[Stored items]
- Opening Delimiter -
Definition line_marked (line query : ustring) : bool :=
  truthy query && includes (toLowerCase line) (toLowerCase query).

(** The text before the mark, the mark and the text after it. *)
Definition highlight (value query : ustring) : ustring * option (ustring * ustring) :=
  if truthy query then
    match index_of (toLowerCase value) (toLowerCase query) with
    | Some index => (take index value, Some (take (length query) (drop index value), drop (index + length query) value))
    | None => (value, None)
    end
  else (value, None).
End search.

(** ** Every value is shown *)

(** The nullable fields of an event, in the order of the record. *)
Definition nullable_fields (event : EventDto) : list field :=
  [FText (event_commandLine event); FText (event_dnsQuery event); FText (event_dnsRecordType event);
   FText (event_dnsResponseCode event); FText (event_fileAction event); FText (event_fileHashSha256 event);
   FText (event_filePath event); FText (event_httpHost event); FText (event_httpMethod event);
   FNumber (event_httpStatusCode event); FText (event_httpUserAgent event); FText (event_ipAddress event);
   FText (event_l7Protocol event); FNumber (event_pid event); FNumber (event_ppid event); FText (event_processName event);
   FText (event_processPath event); FText (event_protocol event); FText (event_remoteDomain event);
   FText (event_remoteIp event); FNumber (event_remotePort event); FText (event_tlsCertificateIssuer event);
   FText (event_tlsCertificateSha256 event); FText (event_tlsCertificateSubject event); FText (event_tlsSni event);
   FText (event_tlsVersion event); FText (event_url event); FText (event_userName event)].

Definition field_text (f : field) : ustring :=
  match f with FText s => default [] s | FNumber n => default [] (string_of_Z <$> n) end.

Lemma items_shown {A} (entries : list (option A)) items x :
  mapM (λ e, e) entries = Some items → Some x ∈ entries → x ∈ items.
Proof.
  intros H%mapM_Some Hx. apply list_elem_of_lookup in Hx as [i Hi].
  destruct (Forall2_lookup_l _ _ _ _ _ H Hi) as (y & Hy & [= ->]). by eapply list_elem_of_lookup_2.
Qed.

Lemma groupItems_total locale event group : is_Some (groupItems locale event group).
Proof.
  unfold groupItems. apply mapM_is_Some.
  assert (∀ o, is_Some (shown_text locale o)) as Ht by (intros [s|]; destruct locale; by vm_compute; eexists).
  assert (∀ o, is_Some (shown_number locale o)) as Hn by (intros [s|]; [by eexists|destruct locale; by vm_compute; eexists]).
  assert (∀ l v, is_Some l → is_Some v → is_Some (entry l v)) as He by (intros ?? [? ->] [? ->]; by eexists).
  assert (∀ key, bool_decide (is_Some (label_of EN key)) && bool_decide (is_Some (label_of KO key)) = true → is_Some (label_of locale key)) as Hl
    by (intros key H; breflect; by destruct locale).
  unfold group_entries. destruct group; repeat (apply Forall_cons; split || apply Forall_nil); try apply He; auto;
    try (apply Hl; vm_compute; reflexivity); try by eexists.
  case_match; [by eexists|]. apply Hl. by vm_compute.
Qed.

(** An entry is found with its label and its value, trying each place. *)
Ltac some_elem := first [apply list_elem_of_here] + (apply list_elem_of_further; some_elem).

Lemma entry_shown (entries : list (option (ustring * ustring))) l v text :
  entry l v ∈ entries → is_Some l → v = Some text → ∃ label, Some (label, text) ∈ entries.
Proof. intros Hin [label ->] ->. by exists label. Qed.

Lemma section_field_entry locale event group f :
  f ∈ section_fields event group → has_value f = true → ∃ label, Some (label, field_text f) ∈ group_entries locale event group.
Proof.
  assert (∀ key, bool_decide (is_Some (label_of EN key)) && bool_decide (is_Some (label_of KO key)) = true →
    is_Some (label_of locale key)) as Hl by (intros key H; breflect; by destruct locale).
  destruct group; cbn [section_fields group_entries]; rewrite ?elem_of_cons, ?elem_of_nil; intros Hf Hv;
    repeat destruct Hf as [-> |Hf]; try done;
    match type of Hv with has_value (?c ?o) = true => destruct o; [|done] end;
    once (eapply entry_shown; [some_elem|first [by eexists|apply Hl; vm_compute; reflexivity]|
      reflexivity]).
Qed.

Lemma group_shown event group f :
  f ∈ section_fields event group → has_value f = true → group ∈ eventDetailGroups event.
Proof.
  intros Hf Hv. assert (hasAny (section_fields event group) = true) as H by (apply js_some_true; by exists f).
  unfold eventDetailGroups. destruct group; [no_elem| | | | |]; rewrite H, ?orb_true_r, ?orb_true_l, !elem_of_app.
  all: repeat (first [left; by apply list_elem_of_here|right]); by apply list_elem_of_here.
Qed.

Lemma groups_NoDup event : NoDup (eventDetailGroups event).
Proof.
  unfold eventDetailGroups. cbv zeta. repeat match goal with |- context [if ?b then _ else _] => destruct b end;
    by_compute.
Qed.

(** Every nullable field but the address, which the first section always shows, is
    asked about by a section. *)
Lemma nullable_covered event f :
  f ∈ nullable_fields event → f = FText (event_ipAddress event) ∨ ∃ group, f ∈ section_fields event group.
Proof.
  unfold nullable_fields. intros Hf. repeat (apply elem_of_cons in Hf as [-> |Hf]).
  29: by apply elem_of_nil in Hf.
  12: by left.
  all: right; first [exists PROCESS; cbn [section_fields]; some_elem|exists FILE; cbn [section_fields]; some_elem|
    exists NETWORK; cbn [section_fields]; some_elem|exists DNS; cbn [section_fields]; some_elem|
    exists HTTP_TLS; cbn [section_fields]; some_elem].
Qed.

Lemma ledger_total locale event :
  ∃ sections, ledger locale event = Some sections ∧
    Forall2 (λ group section, ∃ items, groupItems locale event group = Some items ∧ section.2 = items)
      (eventDetailGroups event) sections.
Proof.
  assert (∀ key, bool_decide (is_Some (label_of EN key)) && bool_decide (is_Some (label_of KO key)) = true →
    is_Some (label_of locale key)) as Hl by (intros key H; breflect; by destruct locale).
  assert (∀ group, ∃ title subtitle items, groupItems locale event group = Some items ∧
    ledger_section locale event group = Some (title, subtitle, items)) as Hs.
  { intros group. unfold ledger_section. destruct (groupItems_total locale event group) as [items ->].
    destruct (Hl (groupSubtitle group)) as [sub ->]; [by destruct group; vm_compute|].
    destruct (Hl (groupTitle group)) as [title ->]; [by destruct group; vm_compute|]. by exists title, sub, items. }
  unfold ledger. induction (eventDetailGroups event) as [|group groups (sections & IH & HF)]; [by exists []|].
  destruct (Hs group) as (title & sub & items & Hi & Hsec). exists ((title, sub, items) :: sections).
  cbn [mapM]. rewrite Hsec. cbn [mbind option_bind]. rewrite IH. split; [done|]. constructor; [by exists items|done].
Qed.

(** the detail page hides no evidence: in either language its ledger can be
    drawn, no section appears twice, and every nullable field of the event that has
    a value (a number, or text that is not empty) is an item of some section, as are
    the answers of a DNS query. *)
Theorem event_ledger_complete locale event :
  ∃ sections, ledger locale event = Some sections ∧
    NoDup (eventDetailGroups event) ∧ length sections = length (eventDetailGroups event) ∧
    (∀ f, f ∈ nullable_fields event → has_value f = true →
       ∃ title subtitle items label, (title, subtitle, items) ∈ sections ∧ (label, field_text f) ∈ items) ∧
    (event_dnsAnswers event ≠ [] →
       ∃ title subtitle items label, (title, subtitle, items) ∈ sections ∧
         (label, join (u! ", ") (event_dnsAnswers event)) ∈ items).
Proof.
  destruct (ledger_total locale event) as (sections & Hl & HF). exists sections.
  assert (∀ group text, group ∈ eventDetailGroups event →
    (∃ label, Some (label, text) ∈ group_entries locale event group) →
    ∃ title subtitle items label, (title, subtitle, items) ∈ sections ∧ (label, text) ∈ items) as Hshow.
  { intros group text [i Hi]%list_elem_of_lookup (label & He).
    destruct (Forall2_lookup_l _ _ _ _ _ HF Hi) as ([[title sub] its] & Hsec & items & Hitems & Heq). cbn [snd] in Heq. subst its.
    exists title, sub, items, label. split; [by eapply list_elem_of_lookup_2|]. by eapply items_shown. }
  split_and!; [done|apply groups_NoDup|by symmetry; eapply Forall2_length| |].
  - intros f Hf Hv. destruct (nullable_covered event f Hf) as [-> |(group & Hg)].
    + apply (Hshow IDENTITY); [by apply list_elem_of_here|]. cbn [group_entries].
      destruct (event_ipAddress event) as [ip|]; [|done].
      eapply entry_shown; [do 3 apply list_elem_of_further; apply list_elem_of_here| |reflexivity].
      destruct locale; by vm_compute; eexists.
    + apply (Hshow group); [by eapply group_shown|by apply section_field_entry].
  - intros Ha. apply (Hshow DNS).
    + unfold eventDetailGroups. cbv zeta. destruct (event_dnsAnswers event); [done|]. cbn [length Nat.eqb negb].
      rewrite orb_true_r, !elem_of_app. do 4 right. left. by apply list_elem_of_here.
    + cbn [group_entries]. eapply entry_shown; [do 3 apply list_elem_of_further; apply list_elem_of_here|destruct locale; by vm_compute; eexists|].
      by destruct (event_dnsAnswers event).
Qed.

(** ** The payload search *)

Lemma starts_with_prefix (p r : ustring) : starts_with p (p ++ r) = true.
Proof. induction p as [|c p IH]; [done|]. cbn [app starts_with]. by rewrite Z.eqb_refl. Qed.

Lemma starts_with_true (p s : ustring) : starts_with p s = true → ∃ r, s = p ++ r.
Proof.
  revert s. induction p as [|c p IH]; intros s; [by exists s|]. destruct s as [|d s]; [done|]. cbn [starts_with].
  intros H. breflect. subst. destruct (IH s) as [r ->]; [done|]. by exists r.
Qed.

Lemma index_of_None s p : index_of s p = None ↔ includes s p = false.
Proof.
  induction s as [|c s IH]; cbn [index_of includes]; destruct (starts_with p _); try done; cbn [orb].
  destruct (index_of s p); [split; [done|]; intros H; by apply IH in H|]. split; [|done]. intros _. by apply IH.
Qed.

(** The first match: what precedes it has none, whatever follows. *)
Lemma index_of_Some s p i : index_of s p = Some i →
  s = take i s ++ p ++ drop (i + length p) s ∧ (i + length p ≤ length s)%nat ∧
  ∀ j, (j < i)%nat → starts_with p (drop j s) = false.
Proof.
  revert i. induction s as [|c s IH]; intros i; cbn [index_of]; destruct (starts_with p _) eqn:E.
  - intros [= <-]. apply starts_with_true in E as [r E]. symmetry in E. apply app_eq_nil in E as [-> ->]. split_and!; [done|simpl; lia|lia].
  - done.
  - intros [= <-]. apply starts_with_true in E as [r E]. rewrite E. cbn [take app Nat.add]. split_and!; [|rewrite length_app; lia|lia].
    by rewrite drop_app_length.
  - destruct (index_of s p) as [k|]; [|done]. intros [= <-]. destruct (IH k eq_refl) as (H1 & H2 & H3).
    cbn [take drop app Nat.add length]. split_and!; [by f_equal|lia|].
    intros [|j] Hj; [done|]. cbn [drop]. apply H3. lia.
Qed.

Lemma starts_with_take p k s : starts_with p (take k s) = true → starts_with p s = true.
Proof. intros [r Hr]%starts_with_true. rewrite <- (take_drop k s), Hr, <- app_assoc. apply starts_with_prefix. Qed.

Lemma includes_at s p : includes s p = true → ∃ j, (j + length p ≤ length s)%nat ∧ starts_with p (drop j s) = true.
Proof.
  intros H. destruct (index_of s p) as [i|] eqn:E; [|apply index_of_None in E; congruence].
  apply index_of_Some in E as (H1 & H2 & _). exists i. split; [done|]. rewrite H1 at 1.
  rewrite drop_app_length' by (rewrite length_take; lia). apply starts_with_prefix.
Qed.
- Closing Delimiter -
-- TASK TO COMPLETE --
Scan the entries above for the string "then" and copy each line containing it.

-- ANSWER BOX --
  if truthy query then
  unfold eventDetailGroups. cbv zeta. repeat match goal with |- context [if ?b then _ else _] => destruct b end;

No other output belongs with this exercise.